Ayant épuisé les possibilités d’un rire, celles de l’érotisme
et du sacré chers aux sociologues, Bataille se retrouve en face de tourment
analogue à celui qu’ont connu Nietzsche, Jaspers et Heidegger : démuni. Egaré
entre le lourd silence de Dieu et l’ineffable nostalgie de son souvenir, il
survit vaille que vaille : « Il y a des hommes qu’on pourrait appeler
des survivants. Ils ont perdu de bonne heure un être cher, un père, un ami, une
maîtresse et leur vie n’est plus que le morne lendemain de cette mort.
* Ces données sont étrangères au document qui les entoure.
Section counts_and_listings.
Variable int : string → option Z.
Variable kinds : list Kind.t.
Variable pets : list Pet.t.

Lemma filter_by_kind_selects (status : list string) (kind : string)
    (k : Kind.t) :
  k ∈ kinds → selects int kinds kind k →
  filter (λ p, Pet.status p ∈ status)
         (PetQuerySet._filter_by_kind int kinds pets kind)
  = filter (counted status k) pets.
Proof.
  intros Hk Hsel. unfold PetQuerySet._filter_by_kind, PetQuerySet.actives,
    selects in *.
  destruct (int kind) as [n|]; rewrite !list_filter_filter;
    apply list_filter_iff; intros p; unfold counted.
  - subst n. tauto.
  - destruct Hsel as [Hslug Huniq]. rewrite (kind__slug_iff int). split.
    + intros ((Hst & k' & Hk' & Hfk & Hs) & Hact).
      rewrite Hfk, (Huniq k' Hk' Hs). tauto.
    + intros (Hfk & Hst & Hact). split; [|exact Hact]. split; [exact Hst|].
      exists k. tauto.
Qed.

(** The count of a kind is the length of its listing: for an identifier
    that selects the kind, the number [lost_kinds] gives is the number
    of pets [get_lost_or_found] yields, and likewise for
    [adoption_kinds] and [get_for_adoption_adopted]. *)
Theorem counts_match_listings (kind : string) (k : Kind.t) (n : nat) :
  NoDup (Kind.id <$> kinds) →
  selects int kinds kind k →
  ((k, n) ∈ KindManager.lost_kinds kinds pets →
   n = length (PetQuerySet.get_lost_or_found int kinds pets kind))
  ∧ ((k, n) ∈ KindManager.adoption_kinds kinds pets →
     n = length (PetQuerySet.get_for_adoption_adopted int kinds pets kind)).
Proof.
  intros Hpk Hsel.
  unfold KindManager.lost_kinds, KindManager.adoption_kinds,
    PetQuerySet.get_lost_or_found, PetQuerySet.get_for_adoption_adopted.
  split; intros Hin;
    apply (elem_of_count_pets _ _ _ _ _ Hpk) in Hin as [Hk ->];
    by rewrite (filter_by_kind_selects _ kind k Hk Hsel).
Qed.
End counts_and_listings.

Lemma counts_match_listings_witness :
  length (PetQuerySet.get_lost_or_found builtins.int kinds0 pets0 "1")
  = 2%nat
  ∧ length (PetQuerySet.get_lost_or_found builtins.int kinds0 pets0 "dog")
    = 2%nat.
Proof.
  assert (Hpk : NoDup (Kind.id <$> kinds0)).
  { apply (bool_decide_unpack _). vm_compute. exact I. }
  assert (Hin : (dog, 2%nat) ∈ KindManager.lost_kinds kinds0 pets0).
  { rewrite lost_kinds_sample. set_solver. }
  split; symmetry.
  - refine (proj1 (counts_match_listings builtins.int kinds0 pets0 "1" dog
                     2%nat Hpk _) Hin).
    reflexivity.
  - refine (proj1 (counts_match_listings builtins.int kinds0 pets0 "dog" dog
                     2%nat Hpk _) Hin).
    split; [reflexivity|]. intros k' Hk' Hs.
    repeat (apply elem_of_cons in Hk' as [->|Hk']; [by try discriminate Hs|]).
    by apply elem_of_nil in Hk'.
Defined.

(** * The lifecycle and the tracks, the request key *)

Section lifecycle_tracks.
Context {Outbox : Type}.
Variable send_request_action_email : Pet.t → Outbox → bool * Outbox.
Variable send_deactivate_email : Pet.t → Outbox → bool * Outbox.
Implicit Types (self : Pet.t) (w : Pet.World Outbox) (now : datetime)
  (qs : list Pet.t).

(** [change_status] leaves a pet in the lost-and-found listing only
    when it was Missing; from any other status, Found included, the pet
    lands in the adoption listing. *)
Theorem change_status_track now self w (int : string → option Z)
    (kinds : list Kind.t) (kind : string) qs :
  let r := Pet.change_status now self w in
  (r.1 ∈ PetQuerySet.get_lost_or_found int kinds qs kind ↔
     Pet.status self = Pet.MISSING
     ∧ r.1 ∈ PetQuerySet._filter_by_kind int kinds qs kind)
  ∧ (r.1 ∈ PetQuerySet.get_for_adoption_adopted int kinds qs kind ↔
       Pet.status self ≠ Pet.MISSING
       ∧ r.1 ∈ PetQuerySet._filter_by_kind int kinds qs kind).
Proof.
  intros r.
  unfold PetQuerySet.get_lost_or_found, PetQuerySet.get_for_adoption_adopted.
  rewrite !list_elem_of_filter. subst r. rewrite change_status_status.
  rewrite !elem_of_cons, !elem_of_nil.
  unfold Pet.MISSING, Pet.FOUND, Pet.FOR_ADOPTION, Pet.ADOPTED.
  case_bool_decide; split; split; intros [Hst Hin]; split;
    first [ done | exact Hin | by left | by right; left
          | by destruct Hst as [|[|[]]] ].
Qed.

Lemma sha1_hexdigest_nonempty (data : string) :
  hashlib.sha1_hexdigest data ≠ EmptyString.
Proof.
  intros Heq. pose proof (sha1_hexdigest_length data) as Hlen.
  rewrite Heq in Hlen. discriminate Hlen.
Qed.

Lemma key_invariant_digest (data : string) (sent : option datetime) self :
  key_invariant
    (Pet.set_request_sent sent
       (Pet.set_request_key (hashlib.sha1_hexdigest data) self)).
Proof.
  split; cbn.
  - right. split; [apply sha1_hexdigest_length|apply sha1_hexdigest_hex].
  - intros _. apply sha1_hexdigest_nonempty.
Qed.
(** * Bounded research pipeline of [agents.py]

    A shallow embedding of the search budget guard
    ([reset_search_counter], [increment_search_counter],
    [get_search_count]), of the search tool ([LinkUpSearchTool._run]),
    of [create_research_crew] and of the retry controller
    ([run_research]), followed by the properties of the specification.

    Python strings are modelled by [string] (characters are [ascii]),
    Python integers by [Z], the module globals by a [state] record that
    every operation threads, and exceptions by an explicit error monad
    that keeps the state reached when the exception was raised. *)

From Stdlib Require Import String Ascii ZArith QArith List Bool Lia DecimalString.
Import ListNotations.

Local Open Scope string_scope.
Local Open Scope Z_scope.

(** ** Python string primitives *)

Module Py.

(** The character written [\n] in the source. *)
Definition nl : string := String (ascii_of_nat 10) EmptyString.

(** [len(s)] *)
Definition len (s : string) : Z := Z.of_nat (String.length s).

(** [str(n)] for an integer, as an f-string prints it. *)
Definition str_of_int (n : Z) : string := NilZero.string_of_int (Z.to_int n).

(** [s[:n]] *)
Definition slice_to (n : nat) (s : string) : string := substring 0 n s.

(** [sub in s] *)
Fixpoint contains (sub s : string) : bool :=
  prefix sub s ||
  match s with
  | EmptyString => false
  | String _ s' => contains sub s'
  end.

Definition lower_char (c : ascii) : ascii :=
  let n := nat_of_ascii c in
  if ((65 <=? n) && (n <=? 90))%nat then ascii_of_nat (n + 32) else c.

(** [s.lower()] on the characters of the model. *)
Fixpoint lower (s : string) : string :=
  match s with
  | EmptyString => EmptyString
  | String c s' => String (lower_char c) (lower s')
  end.

(** Truth value of a string: [not s] is [negb (truthy s)]. *)
Definition truthy (s : string) : bool :=
  match s with EmptyString => false | _ => true end.

(** Truth value of what [os.getenv] returns ([None] is false). *)
Definition truthy_opt (o : option string) : bool :=
  match o with None => false | Some s => truthy s end.

End Py.

(** ** Exceptions, effects and the world outside the module *)

(** An instance of a subclass of [Exception]: [exc_type] is what
    [str(type(e))] prints and [exc_msg] what [str(e)] prints. *)
Record exn : Type := Exn { exc_type : string; exc_msg : string }.

Definition ImportError (msg : string) : exn := Exn "<class 'ImportError'>" msg.
Definition ValueError (msg : string) : exn := Exn "<class 'ValueError'>" msg.

(** Effects that leave the process, in the order they happen. *)
Inductive event : Type :=
| Sleep (seconds : Q)                                   (* time.sleep *)
| Print (line : string)                                 (* print *)
| LinkupSearch (query depth output_type : string) (ok : bool)
                                                        (* linkup_client.search; [ok] iff it returned *)
| PipelineStart (query : string) (count : Z).           (* create_research_crew is entered while
                                                           the search counter holds [count] *)

(** What the crew does once kicked off: it finishes with a report,
    raises, or calls its search tool and goes on from the text the tool
    returned. *)
Inductive agent : Type :=
| Finish (raw : string)
| Crash (e : exn)
| UseTool (query depth output_type : string) (k : string -> agent).

(** Everything [agents.py] reads but does not own. *)
Record externals : Type := {
  LINKUP_AVAILABLE : bool;                      (* set once, at import time *)
  getenv : string -> option string;             (* os.getenv *)
  linkup_search : nat -> string -> string -> string -> string + exn;
      (* [str] of the provider's answer to its n-th call, or the
         exception that call raises *)
  crew_behaviour : nat -> string -> agent;      (* the n-th crew built for a query *)
  framework_failure : nat -> string -> option exn
      (* the exception, if any, that the framework's constructors raise
         the n-th time a crew is put together *)
}.

(** The module's mutable state, with the cursors of the two oracles
    and the journal of effects (latest first). *)
Record state : Type := {
  _global_search_count : Z;
  provider_calls : nat;
  crews_built : nat;
  trace : list event
}.

Definition _max_searches : Z := 5.

(** Computations that may raise: the state survives the exception. *)
Definition M (A : Type) : Type := state -> (A + exn) * state.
M.
Bataille survit à la mort de Dieu ». Un père, un ami, une maitresse :
pas de mère, donc. Comme pour perfectionner sa leçon de philosophie qui
confortera Bataille dans sa méfiance narquoise à l’égard des philosophes de
profession, le professeur conclut : « La critique littéraire trouve
ici ses limites. Le reste est affaire de psychanalyse » ! Et au cas
où l’on s’étonnerait, il croit bon d’ajouter : « Qu’on ne se
récrie pas : je ne pense pas ici aux méthodes grossières et suspectes de
Freud, d’Adler ou de Jung : il est d’autres psychanalyses »… C’est la
deuxième fois en quinze ans que Bataille (qui n’est pas encore Bataille, le
Bataille que nous connaissons) se fait expédier en consultation. La première
ordonnance était signée André Breton, pour psychasthénie, en 1929, dans le Second Manifeste du Surréalisme.